= WHAT THE TASK ASKS =
In the entries that follow, the first line to write out is the one containing "(** ** [lookupPath] (lines 89-95) *)", and the last is the one containing "String c path' =>". Reproduce that stretch exactly, with nothing before or after it.

= SOURCE MATERIAL =
• • • •
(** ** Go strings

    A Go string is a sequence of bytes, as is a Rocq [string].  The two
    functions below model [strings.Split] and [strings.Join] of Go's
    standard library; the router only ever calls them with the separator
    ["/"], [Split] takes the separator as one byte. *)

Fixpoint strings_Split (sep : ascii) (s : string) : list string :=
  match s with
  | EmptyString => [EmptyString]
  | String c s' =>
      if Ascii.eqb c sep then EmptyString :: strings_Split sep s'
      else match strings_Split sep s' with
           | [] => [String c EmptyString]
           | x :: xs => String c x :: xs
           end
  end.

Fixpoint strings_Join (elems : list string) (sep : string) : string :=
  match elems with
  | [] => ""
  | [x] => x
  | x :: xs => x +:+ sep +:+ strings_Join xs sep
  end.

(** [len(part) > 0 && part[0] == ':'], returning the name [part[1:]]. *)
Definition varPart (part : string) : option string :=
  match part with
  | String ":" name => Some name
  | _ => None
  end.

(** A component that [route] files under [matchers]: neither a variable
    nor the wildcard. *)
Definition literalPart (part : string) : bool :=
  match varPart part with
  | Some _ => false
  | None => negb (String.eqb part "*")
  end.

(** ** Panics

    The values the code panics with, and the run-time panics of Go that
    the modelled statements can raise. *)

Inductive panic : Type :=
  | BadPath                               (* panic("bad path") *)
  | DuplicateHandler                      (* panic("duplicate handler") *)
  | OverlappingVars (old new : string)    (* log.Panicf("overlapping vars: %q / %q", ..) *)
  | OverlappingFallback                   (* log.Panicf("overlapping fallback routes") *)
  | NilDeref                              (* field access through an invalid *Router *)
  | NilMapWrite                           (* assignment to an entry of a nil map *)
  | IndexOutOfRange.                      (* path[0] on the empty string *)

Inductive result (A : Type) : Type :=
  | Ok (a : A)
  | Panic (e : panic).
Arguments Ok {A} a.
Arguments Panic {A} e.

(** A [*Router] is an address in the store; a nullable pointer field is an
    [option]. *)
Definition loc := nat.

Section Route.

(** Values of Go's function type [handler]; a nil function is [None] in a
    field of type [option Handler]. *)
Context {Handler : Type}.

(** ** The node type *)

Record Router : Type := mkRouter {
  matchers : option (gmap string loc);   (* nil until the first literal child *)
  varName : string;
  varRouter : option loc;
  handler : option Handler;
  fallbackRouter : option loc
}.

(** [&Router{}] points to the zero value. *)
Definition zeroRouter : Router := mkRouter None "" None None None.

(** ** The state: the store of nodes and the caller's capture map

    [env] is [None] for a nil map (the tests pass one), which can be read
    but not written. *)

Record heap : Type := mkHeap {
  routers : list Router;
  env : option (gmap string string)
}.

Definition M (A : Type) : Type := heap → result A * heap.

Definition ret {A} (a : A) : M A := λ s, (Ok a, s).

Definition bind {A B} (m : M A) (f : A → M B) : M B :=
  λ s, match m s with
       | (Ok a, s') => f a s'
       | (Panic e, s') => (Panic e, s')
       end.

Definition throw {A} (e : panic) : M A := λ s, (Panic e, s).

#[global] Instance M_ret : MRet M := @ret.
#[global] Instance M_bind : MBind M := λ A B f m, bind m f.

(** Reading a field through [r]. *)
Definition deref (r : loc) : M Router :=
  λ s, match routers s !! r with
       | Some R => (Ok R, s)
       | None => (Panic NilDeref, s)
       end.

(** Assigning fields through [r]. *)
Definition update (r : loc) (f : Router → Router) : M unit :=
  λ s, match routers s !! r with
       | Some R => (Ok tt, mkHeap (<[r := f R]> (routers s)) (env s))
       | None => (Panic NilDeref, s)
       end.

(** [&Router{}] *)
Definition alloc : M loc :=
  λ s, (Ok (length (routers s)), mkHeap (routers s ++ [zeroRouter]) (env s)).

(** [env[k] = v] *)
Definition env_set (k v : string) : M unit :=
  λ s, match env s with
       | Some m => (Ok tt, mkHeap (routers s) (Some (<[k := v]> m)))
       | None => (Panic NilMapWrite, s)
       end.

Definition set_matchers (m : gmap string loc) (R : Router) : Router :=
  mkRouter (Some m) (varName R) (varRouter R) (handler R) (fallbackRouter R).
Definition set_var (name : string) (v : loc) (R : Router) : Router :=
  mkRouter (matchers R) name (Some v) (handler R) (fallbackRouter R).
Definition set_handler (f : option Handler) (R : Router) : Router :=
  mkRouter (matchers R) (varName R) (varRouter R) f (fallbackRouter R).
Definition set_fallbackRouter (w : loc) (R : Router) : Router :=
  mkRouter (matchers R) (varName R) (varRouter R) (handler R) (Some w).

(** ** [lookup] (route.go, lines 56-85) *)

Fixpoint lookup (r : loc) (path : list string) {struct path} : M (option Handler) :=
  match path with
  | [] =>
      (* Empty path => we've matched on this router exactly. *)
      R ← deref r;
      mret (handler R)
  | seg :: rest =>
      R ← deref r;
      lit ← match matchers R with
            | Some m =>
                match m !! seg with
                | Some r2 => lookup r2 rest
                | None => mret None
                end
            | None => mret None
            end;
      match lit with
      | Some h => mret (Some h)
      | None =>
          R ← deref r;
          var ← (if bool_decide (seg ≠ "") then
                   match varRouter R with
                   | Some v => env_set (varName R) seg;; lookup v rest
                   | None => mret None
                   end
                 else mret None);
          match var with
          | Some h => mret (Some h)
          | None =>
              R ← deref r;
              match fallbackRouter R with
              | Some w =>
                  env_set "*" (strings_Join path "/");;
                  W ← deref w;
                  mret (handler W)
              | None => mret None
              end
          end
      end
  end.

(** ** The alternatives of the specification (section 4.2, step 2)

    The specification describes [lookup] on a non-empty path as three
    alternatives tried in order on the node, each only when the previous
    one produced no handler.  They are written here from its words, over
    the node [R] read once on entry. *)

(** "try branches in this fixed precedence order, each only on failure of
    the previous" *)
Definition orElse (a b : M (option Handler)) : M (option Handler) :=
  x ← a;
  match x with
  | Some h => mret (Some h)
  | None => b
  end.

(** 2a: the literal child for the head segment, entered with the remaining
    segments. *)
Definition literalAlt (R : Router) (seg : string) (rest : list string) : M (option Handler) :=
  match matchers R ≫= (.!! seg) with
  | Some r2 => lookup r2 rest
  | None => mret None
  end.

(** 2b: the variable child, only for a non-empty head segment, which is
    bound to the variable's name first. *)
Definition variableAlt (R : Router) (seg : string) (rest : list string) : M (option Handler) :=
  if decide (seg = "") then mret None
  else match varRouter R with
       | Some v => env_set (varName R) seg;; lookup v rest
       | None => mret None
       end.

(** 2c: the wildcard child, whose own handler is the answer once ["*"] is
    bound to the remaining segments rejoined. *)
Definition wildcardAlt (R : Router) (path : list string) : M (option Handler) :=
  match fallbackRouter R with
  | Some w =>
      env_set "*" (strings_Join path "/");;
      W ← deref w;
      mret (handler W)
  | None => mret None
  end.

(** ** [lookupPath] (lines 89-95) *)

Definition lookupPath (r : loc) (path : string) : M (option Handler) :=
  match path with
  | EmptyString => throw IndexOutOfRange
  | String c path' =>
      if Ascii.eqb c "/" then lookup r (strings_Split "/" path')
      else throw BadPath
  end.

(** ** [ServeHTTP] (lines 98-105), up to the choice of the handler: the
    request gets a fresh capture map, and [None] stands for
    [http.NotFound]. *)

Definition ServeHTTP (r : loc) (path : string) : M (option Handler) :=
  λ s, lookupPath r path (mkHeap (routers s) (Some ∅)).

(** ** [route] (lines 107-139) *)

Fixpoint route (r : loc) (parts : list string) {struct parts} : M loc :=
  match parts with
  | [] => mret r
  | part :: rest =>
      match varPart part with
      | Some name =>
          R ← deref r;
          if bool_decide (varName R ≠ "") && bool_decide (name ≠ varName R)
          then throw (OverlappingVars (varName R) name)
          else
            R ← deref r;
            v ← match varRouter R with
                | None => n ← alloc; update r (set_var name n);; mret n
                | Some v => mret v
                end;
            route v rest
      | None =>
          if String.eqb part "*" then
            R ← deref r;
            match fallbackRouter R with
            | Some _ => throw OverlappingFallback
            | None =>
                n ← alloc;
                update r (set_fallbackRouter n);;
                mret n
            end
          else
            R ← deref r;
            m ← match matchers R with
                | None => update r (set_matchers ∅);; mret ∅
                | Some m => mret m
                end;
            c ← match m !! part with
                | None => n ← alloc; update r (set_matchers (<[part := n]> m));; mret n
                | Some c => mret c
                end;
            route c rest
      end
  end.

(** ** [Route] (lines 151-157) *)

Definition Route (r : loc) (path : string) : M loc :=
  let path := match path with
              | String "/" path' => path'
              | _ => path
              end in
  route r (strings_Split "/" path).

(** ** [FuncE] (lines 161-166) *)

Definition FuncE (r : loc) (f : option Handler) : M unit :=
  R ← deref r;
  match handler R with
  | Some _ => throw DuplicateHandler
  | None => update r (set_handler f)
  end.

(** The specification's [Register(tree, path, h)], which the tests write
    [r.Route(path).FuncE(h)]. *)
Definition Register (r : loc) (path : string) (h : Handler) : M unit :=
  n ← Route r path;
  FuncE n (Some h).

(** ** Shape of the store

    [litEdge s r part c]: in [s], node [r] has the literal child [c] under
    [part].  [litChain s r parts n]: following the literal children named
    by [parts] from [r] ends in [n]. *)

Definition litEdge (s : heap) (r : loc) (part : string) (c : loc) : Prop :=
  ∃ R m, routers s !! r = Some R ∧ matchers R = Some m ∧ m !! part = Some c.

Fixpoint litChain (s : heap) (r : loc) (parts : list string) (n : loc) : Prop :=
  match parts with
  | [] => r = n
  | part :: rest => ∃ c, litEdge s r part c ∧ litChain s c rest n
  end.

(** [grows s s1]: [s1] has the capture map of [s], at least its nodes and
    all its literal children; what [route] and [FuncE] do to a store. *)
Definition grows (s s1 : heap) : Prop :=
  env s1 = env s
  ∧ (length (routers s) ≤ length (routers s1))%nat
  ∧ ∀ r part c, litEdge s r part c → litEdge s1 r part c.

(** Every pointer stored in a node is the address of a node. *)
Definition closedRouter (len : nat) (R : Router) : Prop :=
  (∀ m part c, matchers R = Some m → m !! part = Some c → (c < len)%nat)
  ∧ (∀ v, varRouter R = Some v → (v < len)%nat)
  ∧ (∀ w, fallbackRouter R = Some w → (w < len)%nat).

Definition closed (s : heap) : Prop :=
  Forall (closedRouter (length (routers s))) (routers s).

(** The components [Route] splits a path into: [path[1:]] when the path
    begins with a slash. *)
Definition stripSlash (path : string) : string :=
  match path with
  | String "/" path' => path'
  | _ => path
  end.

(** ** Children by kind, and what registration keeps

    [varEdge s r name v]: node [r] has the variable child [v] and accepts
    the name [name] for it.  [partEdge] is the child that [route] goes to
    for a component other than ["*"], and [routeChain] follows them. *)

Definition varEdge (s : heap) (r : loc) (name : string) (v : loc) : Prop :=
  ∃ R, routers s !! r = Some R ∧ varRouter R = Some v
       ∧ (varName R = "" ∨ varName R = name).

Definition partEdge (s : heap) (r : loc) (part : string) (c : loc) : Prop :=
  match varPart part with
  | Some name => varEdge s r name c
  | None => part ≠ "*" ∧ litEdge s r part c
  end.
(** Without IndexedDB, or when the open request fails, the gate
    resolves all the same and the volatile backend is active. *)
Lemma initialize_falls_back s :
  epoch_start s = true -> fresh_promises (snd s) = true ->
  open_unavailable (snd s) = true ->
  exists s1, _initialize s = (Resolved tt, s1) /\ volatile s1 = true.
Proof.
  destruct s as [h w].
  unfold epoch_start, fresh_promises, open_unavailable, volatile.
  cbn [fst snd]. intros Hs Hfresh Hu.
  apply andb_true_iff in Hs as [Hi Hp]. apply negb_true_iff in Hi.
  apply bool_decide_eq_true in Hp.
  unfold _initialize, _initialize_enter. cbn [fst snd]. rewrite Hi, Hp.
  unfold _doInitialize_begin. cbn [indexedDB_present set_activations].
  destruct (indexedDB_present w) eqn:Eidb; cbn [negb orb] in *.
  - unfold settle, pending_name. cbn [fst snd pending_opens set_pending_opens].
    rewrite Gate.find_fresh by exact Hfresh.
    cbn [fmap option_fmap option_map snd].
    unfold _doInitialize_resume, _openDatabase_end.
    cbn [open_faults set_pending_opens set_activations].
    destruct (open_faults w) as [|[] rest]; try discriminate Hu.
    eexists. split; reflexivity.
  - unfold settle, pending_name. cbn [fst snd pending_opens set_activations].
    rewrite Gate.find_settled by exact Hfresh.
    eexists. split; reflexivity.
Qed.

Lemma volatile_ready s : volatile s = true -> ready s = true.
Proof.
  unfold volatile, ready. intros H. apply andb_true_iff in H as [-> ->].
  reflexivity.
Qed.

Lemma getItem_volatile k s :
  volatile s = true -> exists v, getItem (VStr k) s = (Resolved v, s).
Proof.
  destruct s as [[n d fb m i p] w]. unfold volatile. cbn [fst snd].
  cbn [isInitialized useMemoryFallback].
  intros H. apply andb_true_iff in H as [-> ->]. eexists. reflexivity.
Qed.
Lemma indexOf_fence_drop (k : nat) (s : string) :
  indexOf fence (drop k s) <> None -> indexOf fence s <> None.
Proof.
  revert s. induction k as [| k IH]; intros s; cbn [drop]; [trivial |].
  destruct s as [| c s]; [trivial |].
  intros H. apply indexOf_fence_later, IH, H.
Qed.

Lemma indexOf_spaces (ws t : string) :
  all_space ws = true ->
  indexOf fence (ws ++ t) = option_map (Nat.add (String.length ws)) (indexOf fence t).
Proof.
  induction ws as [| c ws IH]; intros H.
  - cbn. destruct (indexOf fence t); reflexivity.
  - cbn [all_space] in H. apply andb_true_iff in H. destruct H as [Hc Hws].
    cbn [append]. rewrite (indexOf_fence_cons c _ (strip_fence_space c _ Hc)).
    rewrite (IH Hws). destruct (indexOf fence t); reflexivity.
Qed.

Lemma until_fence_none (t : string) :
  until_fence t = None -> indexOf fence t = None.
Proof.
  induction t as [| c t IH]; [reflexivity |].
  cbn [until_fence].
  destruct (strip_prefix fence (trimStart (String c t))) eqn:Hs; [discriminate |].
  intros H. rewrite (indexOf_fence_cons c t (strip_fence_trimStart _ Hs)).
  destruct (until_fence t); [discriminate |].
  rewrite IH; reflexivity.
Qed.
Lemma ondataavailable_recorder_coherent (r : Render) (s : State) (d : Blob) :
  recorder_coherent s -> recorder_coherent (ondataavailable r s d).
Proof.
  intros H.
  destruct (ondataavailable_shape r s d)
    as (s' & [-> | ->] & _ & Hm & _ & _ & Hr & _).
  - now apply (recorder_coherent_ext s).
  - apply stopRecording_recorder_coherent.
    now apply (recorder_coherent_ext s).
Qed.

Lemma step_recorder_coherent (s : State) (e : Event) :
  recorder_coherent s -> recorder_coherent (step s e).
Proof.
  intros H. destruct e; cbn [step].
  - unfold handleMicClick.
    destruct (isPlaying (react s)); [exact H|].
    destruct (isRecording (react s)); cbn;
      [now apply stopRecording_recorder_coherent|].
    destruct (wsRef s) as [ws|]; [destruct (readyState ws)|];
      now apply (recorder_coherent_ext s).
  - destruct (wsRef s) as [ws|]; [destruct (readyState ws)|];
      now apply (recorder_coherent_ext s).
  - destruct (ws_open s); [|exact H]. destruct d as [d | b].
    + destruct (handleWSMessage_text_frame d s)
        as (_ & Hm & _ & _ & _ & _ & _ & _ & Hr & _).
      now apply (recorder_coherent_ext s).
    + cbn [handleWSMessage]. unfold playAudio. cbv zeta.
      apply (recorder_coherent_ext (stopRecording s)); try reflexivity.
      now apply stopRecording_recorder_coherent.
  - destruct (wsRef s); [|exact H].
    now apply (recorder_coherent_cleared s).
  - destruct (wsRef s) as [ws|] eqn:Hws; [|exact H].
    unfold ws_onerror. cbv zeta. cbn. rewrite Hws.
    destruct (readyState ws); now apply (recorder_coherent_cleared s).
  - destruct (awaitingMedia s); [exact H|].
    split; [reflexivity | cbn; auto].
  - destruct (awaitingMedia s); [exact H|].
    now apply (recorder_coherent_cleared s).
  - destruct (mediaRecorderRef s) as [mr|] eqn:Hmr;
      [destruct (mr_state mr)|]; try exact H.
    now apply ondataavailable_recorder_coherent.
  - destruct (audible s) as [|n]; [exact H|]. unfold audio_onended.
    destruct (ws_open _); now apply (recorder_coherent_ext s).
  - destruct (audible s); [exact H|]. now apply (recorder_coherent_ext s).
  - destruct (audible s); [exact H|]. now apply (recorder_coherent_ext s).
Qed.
• • • •
= ANSWER TO THIS EXERCISE =
(** ** [lookupPath] (lines 89-95) *)

Definition lookupPath (r : loc) (path : string) : M (option Handler) :=
  match path with
  | EmptyString => throw IndexOutOfRange
  | String c path' =>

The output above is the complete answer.